Kur'ân-ı Kerim'de İbrâhîm (a.s.)
Kur'ân-ı Kerim'de "İbrâhîm" ismi 69 yerde geçer. 25 ayrı sûrede Hz. İbrâhim'den değişik vesilelerle bahsedilir. Hz. Mûsâ’dan sonra, Kur’ân-ı Kerim’de isminden en çok bahsedilen ikinci peygamber İbrâhim (a.s.)’dir. Bunun yanında, 213 âyet, Hz. İbrâhim’le (hayatı, mücâdelesi, mesajı, duâları ile) ilgilidir.
Kur'an'da Hz. İbrâhim, değişik sıfatlarla anılmış ve kendisinden övgüyle bahsedilmiştir. Kur'an'da geçen sıfatlarından bazıları; Evvâh: Başkalarına çok üzülüp âh eden, bağrı yanık (Tevbe: 9/114; Hûd: 11/75), Halîm: Çok yumuşak huylu (Tevbe: 9/114; Hûd: 11/75), Münîb: Allah'a sığınan (Hûd: 11/75), Hanîf: Allah'ı bir tanıyan, Hakka yönelmiş (Bakara: 2/135, Âl-i İmrân: 3/67, 95; Nisâ: 4/125 vd.), Halîl (Halîlullah): Dost, Allah dostu (Nisâ: 4/125), Kaanit: Allah'a kulluk eden (Nahl: 16/120), Şâkir (Allah'a çok şükreden (Nahl: 16/121).
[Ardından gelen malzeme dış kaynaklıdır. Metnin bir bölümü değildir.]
(** [caster_declarer<std::string>::declare()]. *)
Definition caster_declarer_string : M unit :=
  declare (typeid std_string) (typeid nlohmann_json).

(** [caster_declarer<std::u16string>::declare()]. *)
Definition caster_declarer_u16string : M unit :=
  declare (typeid std_u16string) (typeid nlohmann_json).

End WithPlatform.

(** The bit integers up to [N] bits: [bi<1>], [bui<1>], ..., [bi<N>],
    [bui<N>]. *)
Definition bit_integers (N : nat) : list cpp_type :=
  flat_map (fun k => [bi k; bui k]) (seq 1 N).

(** The destinations an integral or floating point type is given, in the
    order of their declarations. *)
Definition numeric_destinations : list cpp_type :=
  bool_t :: bit_integers 7 ++
  [int8_t; int16_t; bi 24; int32_t; int64_t;
   uint8_t; uint16_t; bui 24; uint32_t; uint64_t;
   float_t; double_t; std_string; nlohmann_json].

(** The destinations an enum is given. *)
Definition enum_destinations : list cpp_type :=
  bool_t :: bit_integers 7 ++
  [int8_t; int16_t; bi 24; int32_t; int64_t;
   uint8_t; uint16_t; bui 24; uint32_t; uint64_t;
   std_string; nlohmann_json].

(** The declarations of [T] to each of [dests], as pairs. *)
Definition declarations `{TypeIds} (T : type_info) (dests : list cpp_type)
    : list (type_info * type_info) :=
  map (fun D => (T, typeid D)) dests.

End CastingExt.

(** ** The wide string field of DML ([WStrField.cpp]) *)
Module Dml.

(** What the field's code depends on in the machine: its byte order, and
    whether [char] is signed. A byte is an integer from 0 to 255, a
    [USHRT] or [char16_t] one from 0 to 65535. *)
Record Machine := { big_endian : bool; char_is_signed : bool }.

(** [ValueBytes<USHRT>] ([ki/util/ValueBytes.h] is not among the sources):
    a union of [value] and the two [char]s [buff] of its object
    representation. *)
Definition ValueBytes_buff (m : Machine) (value : Z) : Z * Z :=
  let lo := (value mod 256)%Z in
  let hi := ((value / 256) mod 256)%Z in
  if big_endian m then (hi, lo) else (lo, hi).

Definition ValueBytes_value (m : Machine) (buff : Z * Z) : Z :=
  if big_endian m then (buff.1 * 256 + buff.2)%Z else (buff.1 + buff.2 * 256)%Z.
"Bir zamanlar Rabbi İbrâhim'i birtakım kelimelerle sınamış, onları tam olarak yerine getirince; 'Ben seni insanlara imam/önder yapacağım' demişti. 'Soyumdan da (imamlar/önderler yap, yâ Rabbi!)' dedi. Allah: 'Ahdim zâlimlere ermez (onlar için söz vermem)' buyurdu." (Bakara: 2/124)
"Biz, Beyt'i (Kâbe'yi) insanlara toplanma mahalli ve güvenli bir yer kıldık. Siz de İbrâhim'in makamından bir namaz yeri edinin (orada namaz kılın). İbrâhim ve İsmâil'e: ''Tavaf edenler, ibâdete kapananlar, rükû ve secde edenler için Evim'i temiz tutun' diye emretmiştik." (Bakara: 2/125)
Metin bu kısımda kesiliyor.